“These systems of oppression will always seek to tear us down,” Pearson, a member of the Tennessee Three, told theGrio during a sit-down interview.
After recently being reinstated to his seat in the Tennessee House of Representatives, Rep. Justin J. Pearson is more determined than ever to fight against gun violence and advocate for racial justice in spite of the Republican opposition that expelled him a week ago.
“What we have witnessed in Tennessee is some of the most anti-democratic behaviors of the Tennessee Republican Party and anti-democratic behavior in the United States of America,” Pearson told theGrio in a recent interview.
Pearson along with Democratic State Reps.

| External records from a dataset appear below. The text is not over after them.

Lemma cell_pos_row_spec D gs cs : dense D gs → coords_in gs cs →
  vol (cell_digits gs cs) ≤ tmax (promote ty) →
  get_cell_pos_row ty D cs = Ok (position (rev (cell_digits gs cs))).
Proof.
  intros HD Hc Hv. pose proof Hc as Hcs. pose proof (cell_digits_grid D gs cs HD) as Hg.
  pose proof (position_bound _ (in_grid_rev _ Hg)) as Hp. rewrite vol_rev in Hp.
  pose proof (length_cell_digits gs cs Hc) as Hl.
  destruct (vol_in_type _ Hg Hv) as [Hvt Hv64].
  unfold get_cell_pos_row. rewrite (dense_num D gs HD).
  destruct Hc as [|g0 c0 gs cs H0 Hc]; [by destruct HD|].
  destruct Hc as [|g1 c1 gs cs H1 Hc]; [|destruct Hc as [|g2 c2 gs cs H2 Hc]; [|destruct Hc as [|g3 c3 gs cs H3 Hc]]].
  - grid_case. change (zlen [g0]) with 1; cbv iota. repeat run_step HD. cbn [rev app position] in Hp |- *.
    rewrite u64_sum0, u64_id by lia. f_equal. lia.
  - grid_case. change (zlen [g0; g1]) with 2; cbv iota. destruct Hg as (G0 & G1 & _).
    pose proof (grid_products _ _ _ _ _ _ (a_ext g0 * (a_ext g1 * 1)) G0 G1 (conj (Z.le_refl 0) Z.lt_0_1) eq_refl).
    cbn [rev app position] in Hp |- *.
    repeat run_step HD; try (apply (in_nonneg _ _ _ Hvt); lia).
    rewrite u64_sum0, add_pos_u64, u64_id by lia. f_equal. lia.
  - grid_case. change (zlen [g0; g1; g2]) with 3; cbv iota. destruct Hg as (G0 & G1 & G2 & _).
    pose proof (grid_products _ _ _ _ _ _ _ G0 G1 G2 eq_refl). cbn [rev app position] in Hp |- *.
    repeat run_step HD; try (apply (in_nonneg _ _ _ Hvt); lia).
    rewrite u64_sum0, !add_pos_u64, u64_id by lia. f_equal. lia.
  - unfold zlen at 1. rewrite match_dim_num by (simpl; lia). by apply cell_pos_row_loop_spec.
Qed.

(** ** The cells of a tile *)

Definition ext_vol (gs : list axis) : Z := vol ((λ g, (0, a_ext g)) <$> gs).

(** Tile [ks] lies in the domain, and [cs] lies in tile [ks]. *)
Definition full_tile (gs : list axis) (ks : list Z) : Prop :=
  Forall2 (λ g k, 0 ≤ k ∧ tile_hi (a_lo g) (a_ext g) k ≤ a_hi g) gs ks.
Definition in_tile (gs : list axis) (ks cs : list Z) : Prop :=
  Forall3 (λ g k c, tile_lo (a_lo g) (a_ext g) k ≤ c ≤ tile_hi (a_lo g) (a_ext g) k) gs ks cs.

Definition exts_pos (gs : list axis) : Prop := Forall (λ g, 0 < a_ext g) gs.

Lemma dense_exts D gs : dense D gs → exts_pos gs.
Proof.
  intros [_ Hd _]. induction Hd as [|dim g dims gs [Ht _] _ IH]; constructor; [|done].
  by destruct Ht.
Qed.

Lemma cell_digits_radices gs cs : length gs = length cs → (cell_digits gs cs).*2 = a_ext <$> gs.
Proof.
  revert cs. induction gs as [|g gs IH]; intros [|c cs] E; try done. injection E as E.
  change (cell_digits (g :: gs) (c :: cs)) with ((tile_off g c, a_ext g) :: cell_digits gs cs).
  by rewrite !fmap_cons, IH.
Qed.

Lemma vol_radices ds es : ds.*2 = es.*2 → vol ds = vol es.
Proof.
  revert es. induction ds as [|[x r] ds IH]; intros [|[y q] es] E; try done.
  injection E as -> E. simpl. by rewrite (IH es E).
Qed.

Lemma cell_digits_vol gs cs : length gs = length cs → vol (cell_digits gs cs) = ext_vol gs.
Proof.
  intros E. apply vol_radices. rewrite cell_digits_radices by done.
  rewrite <- list_fmap_compose. done.
Qed.

Lemma tile_off_in g k c : 0 < a_ext g → tile_lo (a_lo g) (a_ext g) k ≤ c ≤ tile_hi (a_lo g) (a_ext g) k →
  c = tile_lo (a_lo g) (a_ext g) k + tile_off g c.
Proof.
  unfold tile_lo, tile_hi, tile_off. intros He Hc.
  assert ((c - a_lo g) / a_ext g = k) as <-.
  { symmetry. apply (Z.div_unique_pos _ _ _ (c - a_lo g - a_ext g * k)); lia. }
  pose proof (Z.div_mod (c - a_lo g) (a_ext g) ltac:(lia)). lia.
Qed.

(** Cells of a tile with the same digits are the same. *)
Lemma in_tile_inj gs ks cs cs' : exts_pos gs → in_tile gs ks cs → in_tile gs ks cs' →
  cell_digits gs cs = cell_digits gs cs' → cs = cs'.
Proof.
  intros Hp H. revert cs'. induction H as [|g k c gs ks cs Hc _ IH]; intros cs' H' E;
    inversion H' as [|? ? c' ? ? cs'' Hc' H'']; subst; [done|].
  inversion_clear Hp as [|? ? He Hp']. injection E as Eo E. f_equal; [|by apply IH].
  rewrite (tile_off_in g k c He Hc), (tile_off_in g k c' He Hc'). lia.
Qed.

(** Every combination of digits is a cell of the tile. *)
Lemma in_tile_surj gs ks ds : exts_pos gs → length gs = length ks → in_grid ds → ds.*2 = a_ext <$> gs →
  ∃ cs, in_tile gs ks cs ∧ cell_digits gs cs = ds.
Proof.
  intros Hp. revert ks ds. induction Hp as [|g gs He _ IH]; intros [|k ks] [|[x r] ds] Hl Hg E; try done.
  - exists []. by repeat constructor.
  - injection E as -> E. injection Hl as Hl. inversion_clear Hg as [|? ? Hx Hg']. simpl in Hx.
    destruct (IH ks ds Hl Hg' E) as (cs & Hin & Ed).
    exists (tile_lo (a_lo g) (a_ext g) k + x :: cs). split.
    + constructor; [unfold tile_lo, tile_hi; lia|done].
    + change (cell_digits (g :: gs) (tile_lo (a_lo g) (a_ext g) k + x :: cs)) with
        ((tile_off g (tile_lo (a_lo g) (a_ext g) k + x), a_ext g) :: cell_digits gs cs).
      rewrite Ed. do 2 f_equal. unfold tile_off, tile_lo.
      replace (a_lo g + k * a_ext g + x - a_lo g) with (x + k * a_ext g) by lia.
      rewrite Z.mod_add by lia. apply Z.mod_small. lia.
Qed.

Justin Jones and Gloria Johnson were brought up on expulsion charges on April 6 after they joined anti-gun violence demonstrators – comprised of mostly schoolchildren – inside the state capitol.
Pearson, 28, and Jones, 27, were expelled by the mostly white male, Republican-majority House, while Johnson, a 60-year-old white woman, managed to avoid expulsion by just one vote.
Together, the three lawmakers now known as the Tennessee Three have inspired a national movement that intersects issues of gun violence, race in the South, and what they say is a majority rule that threatens American democracy.
“We are witnessing the resurgence of a movement for justice led by young people in college, led by teenagers, led by high schoolers who are saying that the status quo is not working,” said Pearson.
While the young activist-turned-politician acknowledges that he and his colleagues in the state legislature “have a responsibility as elected officials to do something” about gun violence, he also understands that he is walking back into a state House that has and will likely continue to be resistant to change.
“It is a culture that silences the voice of the minority,” explained Pearson. “It limits debate on bills. It prevents people from being recognized in the elevation of our issues and stops us from being able to meaningfully, at times, represent the voice of our constituency.”
But the coalition of advocates who have marched to the state capitol in the thousands – as well as countless others who have stood in solidarity with the Tennessee Three from across the country – is what Pearson believes will penetrate the wall of opposition held up by Republican lawmakers and gun rights lobbyists.
“Our Republican-controlled legislature does not yet know what to do when a 60-year-old white woman fights alongside two young Black lawmakers,” he argued. “It does not yet know what to do with that when you’re building solidarity that institutes in itself a multiracialism, that institutes within its principles and its values, diversity and inclusion, and recognizes that the struggles of one group are the struggle of all groups.”
Pearson said he and stakeholders are collectively working to build a “new Tennessee” and a “new South.”
The young lawmaker, who represents Tennessee’s District 86 in Memphis, comes from a city steeped in a rich history of civil rights and activism. Before his 1968 assassination, Dr. Martin Luther King Jr. traveled to Memphis to protest alongside sanitation workers who were on strike for better wages and work safety conditions.
A day after delivering a speech advocating for economic justice for a majority of Black workers, King was shot and killed on the balcony of the Lorraine Motel in Memphis.
“Dr. King [said] … the movement lives or dies in Memphis. And I believe that when he spoke those prophetic words, they did something in the universe and that those words still remain true,” Pearson told theGrio. “In Memphis, there is a movement that is burgeoning.”
He said that the movement spans from working to end police brutality in the aftermath of the “unfortunate murder” of Tyre Nichols by Memphis police to tackling environmental justice and “reclaim[ing] our democracy and our First Amendment rights.”
But any movement of protest and resistance comes with its side effects, particularly its impact on one’s mental health.
When asked how he preserved his mental health in the face of being chastised and expelled by his white Republican colleagues, Pearson said it was the support of his fiancée and family that got him through. He also credited the benefit of having a therapist.
“It’s just a part of my life, and it’s really important that we do that because these systems of oppression will always seek to tear us down,” said Pearson, who described the state legislature as “the most toxic work environment I have ever seen, witnessed or been a part of.”
But even having access to a therapist and good healthcare is something Pearson acknowledges is a “privilege” not afforded to everyone. Still, he emphasized the need for Black Americans to prioritize their health holistically.
“We have to take care of ourselves, and that definitely includes taking care of our mental health, our physical health [and] our spiritual health,” he said.
Looking ahead, Rep. Pearson said he is looking forward to helping build a new Tennessee and nation where citizens, especially young people, are no longer traumatized by the threat of gun violence and injustice.
“Even in places and at a time where it doesn’t seem like we can make progress on these laws and these policies, new laws and policies are coming,” he said optimistically. “But we have to remain steadfast because this is our time, this is all of our country and we all have a stake in it and its future.”
Gerren Keith Gaynor is the Managing Editor of Politics and White House Correspondent at theGrio. He is based in Washington, D.C.